* _Task to carry out_:
The data below is to be retyped exactly, line by line.

[Stored items from a collection]
----------------------------------------

Lemma tree_put_inode L B ino i x p :
  owned fs L B → valid_inode fs ino → valid_path p → tree L (put_inode fs B ino i) x p = tree L B x p.
Proof.
  intros Ho Hv. apply tree_ext; [done|]. intros q Hq _ Hne. unfold put_inode. apply bupd_ne. intros He.
  destruct (ow_good _ _ _ Ho _ _ Hq Hne) as (_ & Hm & _). apply Hm. right. right. by exists ino.
Qed.

Lemma owned_put_inode L B ino i : owned fs L B → valid_inode fs ino → owned fs L (put_inode fs B ino i).
Proof. intros Ho Hv. apply owned_frame; [exact lo|by apply table_not_bitmap|done|]. intros. by apply tree_put_inode. Qed.

Lemma byte_put_inode L B ino i x o :
  owned fs L B → valid_inode fs ino → 0 ≤ o < MAX_SIZE → byte_at L (put_inode fs B ino i) x o = byte_at L B x o.
Proof.
  intros Ho Hv Hr. destruct (block_at_valid o Hr) as [Hp _]. unfold byte_at, block_at. rewrite tree_put_inode by done.
  destruct (Z.eqb_spec (tree L B x (path_of (o `div` 1024))) 0) as [|Hne]; [done|]. unfold put_inode. rewrite bupd_ne; [done|]. intros He.
  destruct (ow_good _ _ _ Ho _ _ Hp Hne) as (_ & Hm & _). apply Hm. right. right. by exists ino.
Qed.

Lemma owned_same L L' B : (∀ x, L' x = L x) → owned fs L B → owned fs L' B.
Proof.
  intros HL Ho. assert (∀ x p, tree L' B x p = tree L B x p) as Ht by (intros; unfold tree; by rewrite HL).
  split; [intros x ws; rewrite HL; apply Ho|intros x p; rewrite Ht; apply Ho|intros x y p q; rewrite !Ht; apply Ho].
Qed.

(** The blocks that a write to a file does not touch. *)
Lemma wrote_meta k ino a bytes L B L' B' x :
  owned fs L B → bitmaps_ok fs B → wrote fs k ino a bytes L B L' B' → is_meta fs x → ¬ is_block_bitmap fs x → B' x = B x.
Proof.
  intros Ho [Hm _] W Hx Hnb. apply (wr_frame _ _ _ _ _ _ _ _ _ W); [done|intros Hd; by apply Hm|].
  intros p Hp Hne <-. by apply (ow_good _ _ _ Ho) in Hne as (_ & Hn & _).
Qed.

(** The inode after a write that ends at [e]. *)
Definition written_inode i (e : Z) : Inode :=
  let i := if Inode_size i <? e then set_size (Z.land e 0xFFFFFFFF) (Z.land (Z.shiftr e 32) 0xFFFFFFFF) i else i in
  set_blocks (cast 32 (div_ceil (Inode_size i) 512)) i.

Lemma written_inode_ok i e :
  inode_ok i → Inode_is_dir i = false → 0 ≤ e < 2 ^ 64 →
  inode_ok (written_inode i e) ∧ Inode_size (written_inode i e) = Z.max (Inode_size i) e ∧
  i_block (written_inode i e) = i_block i ∧ i_mode (written_inode i e) = i_mode i.
Proof.
  intros Hok Hd He. unfold written_inode. pose proof (size_set_size e i Hd He) as Hs.
  assert (is_uint 32 (Z.land e 0xFFFFFFFF) ∧ is_uint 32 (Z.land (Z.shiftr e 32) 0xFFFFFFFF)) as [Hlo Hhi].
  { unfold is_uint. change 0xFFFFFFFF with (2 ^ 32 - 1). rewrite !land_mask by lia. split; apply Z.mod_pos_bound; lia. }
  assert (∀ x, is_uint 32 (cast 32 x)) as Hc by (intros; apply Z.mod_pos_bound; lia).
  destruct (Z.ltb_spec (Inode_size i) e); split_and!.
  - unfold inode_ok, set_blocks, set_size in *. cbn in *. naive_solver.
  - change (Inode_size (set_blocks ?n ?j)) with (Inode_size j). lia.
  - done.
  - done.
  - unfold inode_ok, set_blocks in *. cbn in *. naive_solver.
  - change (Inode_size (set_blocks ?n ?j)) with (Inode_size j). lia.
  - done.
  - done.
Qed.

End filesystem.
(** The keys that were handed out are distinct and below the limit. *)
Lemma keys_distinct n c :
  Z.of_nat n < 2 ^ 63 → reachable key_next (mkKeys 0 []) (replicate n KeyIdle) c →
  NoDup (given c.1) ∧ Forall (λ k, 0 ≤ k < MAX_TLS_KEYS) (given c.1).
Proof.
  intros Hn Hr. assert (key_inv (Z.of_nat n) c.1 c.2) as (_ & Hg & _ & Hm & _).
  { eapply (reachable_inv key_next (key_inv (Z.of_nat n))); [|intros; by eapply key_step|exact Hr].
    unfold key_inv. rewrite !count_none by (by apply Forall_replicate). split_and!; [unfold len; by rewrite length_replicate|done..]. }
  rewrite Hg. split; [apply NoDup_seqZ|]. apply Forall_seqZ. intros k Hk. simpl. lia.
Qed.

(** ** The barrier *)

Definition barrier_holds (p : barrier_pc) : bool :=
  match p with
  | BLoad | BArrive _ | BReset _ | BBump _ | BUnlockLast _ | BCheck _ | BWaitInc _ | BWaitUnlock _ | BUnlock _ | BFailed _ true => true
  | _ => false
  end.
Definition is_reset (p : barrier_pc) : bool := match p with BReset _ => true | _ => false end.
Definition is_bump (p : barrier_pc) : bool := match p with BBump _ => true | _ => false end.

(** What a thread knows about the shared words where it is. *)
Definition barrier_knows (n : Z) (b : Barrier) (p : barrier_pc) : Prop :=
  match p with
  | BArrive g => g = b_generation b
  | BReset g => g = b_generation b ∧ b_arrived b = n
  | BBump g => g = b_generation b ∧ b_arrived b = 0
  | BUnlockLast g | BCount g | BSignal g _ | BUnlock g | BReturned g _ => g < b_generation b
  | BCheck g | BWaitInc g | BWaitUnlock g | BWaitEvent g | BWaitDec g _ | BRelock _ g _ => g ≤ b_generation b
  | _ => True
  end.

(** Every [n] arrivals make a generation; [r] threads have found the barrier full
    and [k] have emptied it without counting the generation. *)
Definition barrier_counts (n : Z) (b : Barrier) (r k : Z) : Prop :=
  b_arrivals b = n * (b_generation b + k) + b_arrived b ∧ 0 ≤ b_arrived b ∧ (r = 0 → b_arrived b < n).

----------------------------------------

* _Written solution_:
Lemma tree_put_inode L B ino i x p :
  owned fs L B → valid_inode fs ino → valid_path p → tree L (put_inode fs B ino i) x p = tree L B x p.
Proof.
  intros Ho Hv. apply tree_ext; [done|]. intros q Hq _ Hne. unfold put_inode. apply bupd_ne. intros He.
  destruct (ow_good _ _ _ Ho _ _ Hq Hne) as (_ & Hm & _). apply Hm. right. right. by exists ino.
Qed.

Lemma owned_put_inode L B ino i : owned fs L B → valid_inode fs ino → owned fs L (put_inode fs B ino i).
Proof. intros Ho Hv. apply owned_frame; [exact lo|by apply table_not_bitmap|done|]. intros. by apply tree_put_inode. Qed.

Lemma byte_put_inode L B ino i x o :
  owned fs L B → valid_inode fs ino → 0 ≤ o < MAX_SIZE → byte_at L (put_inode fs B ino i) x o = byte_at L B x o.
Proof.
  intros Ho Hv Hr. destruct (block_at_valid o Hr) as [Hp _]. unfold byte_at, block_at. rewrite tree_put_inode by done.
  destruct (Z.eqb_spec (tree L B x (path_of (o `div` 1024))) 0) as [|Hne]; [done|]. unfold put_inode. rewrite bupd_ne; [done|]. intros He.
  destruct (ow_good _ _ _ Ho _ _ Hp Hne) as (_ & Hm & _). apply Hm. right. right. by exists ino.
Qed.

Lemma owned_same L L' B : (∀ x, L' x = L x) → owned fs L B → owned fs L' B.
Proof.
  intros HL Ho. assert (∀ x p, tree L' B x p = tree L B x p) as Ht by (intros; unfold tree; by rewrite HL).
  split; [intros x ws; rewrite HL; apply Ho|intros x p; rewrite Ht; apply Ho|intros x y p q; rewrite !Ht; apply Ho].
Qed.

(** The blocks that a write to a file does not touch. *)
Lemma wrote_meta k ino a bytes L B L' B' x :
  owned fs L B → bitmaps_ok fs B → wrote fs k ino a bytes L B L' B' → is_meta fs x → ¬ is_block_bitmap fs x → B' x = B x.
Proof.
  intros Ho [Hm _] W Hx Hnb. apply (wr_frame _ _ _ _ _ _ _ _ _ W); [done|intros Hd; by apply Hm|].
  intros p Hp Hne <-. by apply (ow_good _ _ _ Ho) in Hne as (_ & Hn & _).
Qed.

(** The inode after a write that ends at [e]. *)
Definition written_inode i (e : Z) : Inode :=
  let i := if Inode_size i <? e then set_size (Z.land e 0xFFFFFFFF) (Z.land (Z.shiftr e 32) 0xFFFFFFFF) i else i in
  set_blocks (cast 32 (div_ceil (Inode_size i) 512)) i.

Lemma written_inode_ok i e :
  inode_ok i → Inode_is_dir i = false → 0 ≤ e < 2 ^ 64 →
  inode_ok (written_inode i e) ∧ Inode_size (written_inode i e) = Z.max (Inode_size i) e ∧
  i_block (written_inode i e) = i_block i ∧ i_mode (written_inode i e) = i_mode i.
Proof.
  intros Hok Hd He. unfold written_inode. pose proof (size_set_size e i Hd He) as Hs.
  assert (is_uint 32 (Z.land e 0xFFFFFFFF) ∧ is_uint 32 (Z.land (Z.shiftr e 32) 0xFFFFFFFF)) as [Hlo Hhi].
  { unfold is_uint. change 0xFFFFFFFF with (2 ^ 32 - 1). rewrite !land_mask by lia. split; apply Z.mod_pos_bound; lia. }
  assert (∀ x, is_uint 32 (cast 32 x)) as Hc by (intros; apply Z.mod_pos_bound; lia).
  destruct (Z.ltb_spec (Inode_size i) e); split_and!.
  - unfold inode_ok, set_blocks, set_size in *. cbn in *. naive_solver.
  - change (Inode_size (set_blocks ?n ?j)) with (Inode_size j). lia.
  - done.
  - done.
  - unfold inode_ok, set_blocks in *. cbn in *. naive_solver.
  - change (Inode_size (set_blocks ?n ?j)) with (Inode_size j). lia.
  - done.
  - done.
Qed.

End filesystem.
(** The keys that were handed out are distinct and below the limit. *)
Lemma keys_distinct n c :
  Z.of_nat n < 2 ^ 63 → reachable key_next (mkKeys 0 []) (replicate n KeyIdle) c →
  NoDup (given c.1) ∧ Forall (λ k, 0 ≤ k < MAX_TLS_KEYS) (given c.1).
Proof.
  intros Hn Hr. assert (key_inv (Z.of_nat n) c.1 c.2) as (_ & Hg & _ & Hm & _).
  { eapply (reachable_inv key_next (key_inv (Z.of_nat n))); [|intros; by eapply key_step|exact Hr].
    unfold key_inv. rewrite !count_none by (by apply Forall_replicate). split_and!; [unfold len; by rewrite length_replicate|done..]. }
  rewrite Hg. split; [apply NoDup_seqZ|]. apply Forall_seqZ. intros k Hk. simpl. lia.
Qed.

(** ** The barrier *)

Definition barrier_holds (p : barrier_pc) : bool :=
  match p with
  | BLoad | BArrive _ | BReset _ | BBump _ | BUnlockLast _ | BCheck _ | BWaitInc _ | BWaitUnlock _ | BUnlock _ | BFailed _ true => true
  | _ => false
  end.
Definition is_reset (p : barrier_pc) : bool := match p with BReset _ => true | _ => false end.
Definition is_bump (p : barrier_pc) : bool := match p with BBump _ => true | _ => false end.

(** What a thread knows about the shared words where it is. *)
Definition barrier_knows (n : Z) (b : Barrier) (p : barrier_pc) : Prop :=
  match p with
  | BArrive g => g = b_generation b
  | BReset g => g = b_generation b ∧ b_arrived b = n
  | BBump g => g = b_generation b ∧ b_arrived b = 0
  | BUnlockLast g | BCount g | BSignal g _ | BUnlock g | BReturned g _ => g < b_generation b
  | BCheck g | BWaitInc g | BWaitUnlock g | BWaitEvent g | BWaitDec g _ | BRelock _ g _ => g ≤ b_generation b
  | _ => True
  end.

(** Every [n] arrivals make a generation; [r] threads have found the barrier full
    and [k] have emptied it without counting the generation. *)
Definition barrier_counts (n : Z) (b : Barrier) (r k : Z) : Prop :=
  b_arrivals b = n * (b_generation b + k) + b_arrived b ∧ 0 ≤ b_arrived b ∧ (r = 0 → b_arrived b < n).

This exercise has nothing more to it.